Many of these domains are backed by a CDN service or may route you to additional subdomains. Those hosts should also be allowed as a network traffic destination. Customers can ensure that additional domains are unblocked by monitoring activity originating from the managed application and adjusting the firewall rules accordingly.

Your organization may use Azure firewall services or third-party firewall appliances to control the egress of data from your subscription. It is important to allow the entire network range associated with the managed application to reach the following hosts:

IMPORTANT: Unless otherwise specified you will need to allow outbound traffic from the entire CIDR block of the Ansible on Azure to port 80 AND 443.

• redhat.com
• registry.redhat.io
• quay.io
• letsencrypt.org
• gcr.io
• googleapis.com
• microsoftonline.com
• mcr.microsoft.com
• dynatrace.com
• segment.io
• github.com
• azure.com
• azureedge.net
• login.microsoftonline.com
• consul.segment.io

The following Azure Storage URLs will also need to be whitelisted to allow certain operational tasks to be completed:

• *.blob.core.windows.net - Port 443 ONLY

On the following link, Azure will keep updated the list of possible FQDNs used by AKS cluster to communicate and integrate with other Azure-based services. Allowing traffic to all the endpoints listed may not be necessary, but it's something to keep in mind if traffic is observed to be routed to the following endpoints:

• https://learn.microsoft.com/en-us/azure/aks/outbound-rules-control-egress

Required network and FQDN/application rules for AKS cluster:

• https://learn.microsoft.com/en-us/azure/aks/outbound-rules-control-egress#required-outbound-network-rules-and-fqdns-for-aks-clusters

Additionally to that, Azure publishes the complete list of IP ranges used by their services in the next link:

• https://www.microsoft.com/en-us/download/details.aspx?id=56519

This might be helpful in the event of understanding what kind of connections are going in and out of your AKS cluster.

Based on the requirements of importing certain collections/roles and to resolve their dependencies, one might have to consider unblocking additional domains beyond the list mentioned above.

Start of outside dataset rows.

(** One round: as much as goes into the block. *)
Definition write_part (data : list Z) : fop Z :=
  sync_buffer_position;;
  f ← get_obj;
  s ← get_state;
  let start := f_pos f mod sv_blocksize s in
  let c := Z.min (sv_blocksize s - start) (Z.of_nat (length data)) in
  load_buffer (bool_decide (c = sv_blocksize s));;
  modify (f_set EXT2_FILE_BUF_DIRTY);;
  modify (λ f, f_set_buf (put_bytes start (take (Z.to_nat c) data) (f_buf f)) f);;
  f ← get_obj;
  (if bool_decide (f_physblock f = 0) then write_alloc else mret tt);;
  modify (λ f, f_set_pos (u64 (f_pos f + c)) f);;
  mret c.

(** The loop: the error and how much was written. *)
Fixpoint write_loop (fuel : nat) (data : list Z) (count : Z) : fop (Z * Z) :=
  match fuel with
  | O => λ _ _, None
  | S fuel =>
      if bool_decide (data = []) then mret (0, count) else
      r ← attempt (write_part data);
      match r with
      | inl e => mret (e, count)
      | inr c => write_loop fuel (drop (Z.to_nat c) data) (count + c)
      end
  end.

Definition write_blocks (data : list Z) : fop (Z * Z) :=
  s ← get_state;
  r ← write_loop (io_fuel (sv_blocksize s) (Z.of_nat (length data))) data 0;
  let '(e, count) := r in
  f ← get_obj;
  if bool_decide (count ≠ 0 ∧ EXT2_I_SIZE (f_inode f) < f_pos f) then
    r ← attempt (ext2fs_file_set_size2 (s64 (f_pos f)));
    mret (if bool_decide (e = 0) then match r with inl rc => rc | inr _ => 0 end else e, count)
  else mret (e, count).

(** The error and how much was written. *)
Definition ext2fs_file_write (data : list Z) : fop (Z * Z) :=
  f ← get_obj;
  if negb (f_flag EXT2_FILE_WRITE f) then err EXT2_ET_FILE_RO else
  if flag (i_flags (f_inode f)) EXT4_INLINE_DATA_FL then
    r ← attempt (ext2fs_file_write_inline_data data);
    match r with
    | inl e => if bool_decide (e = EXT2_ET_INLINE_DATA_NO_SPACE) then write_blocks data else err e
    | inr r => mret r
    end
  else write_blocks data.
End fileio.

Customers can ensure that additional domains are unblocked by adjusting the firewall rules according to their usage of the product.

You will also need to allow traffic from your firewall to any other external domain or IP address that Ansible Automation Platform would need to run automation jobs against.  Otherwise, your firewall will block connectivity between Ansible Automation Platform and destinations for automation.

What if I can use Wildcards in my firewall?

If your security procedure due to your business allows you to add wildcards to the your firewall, simply add on a wildcard in front of your domain: e.g: instead of segment.io, simply use *.segment.io instead. You will still need to monitor for domains being blocked.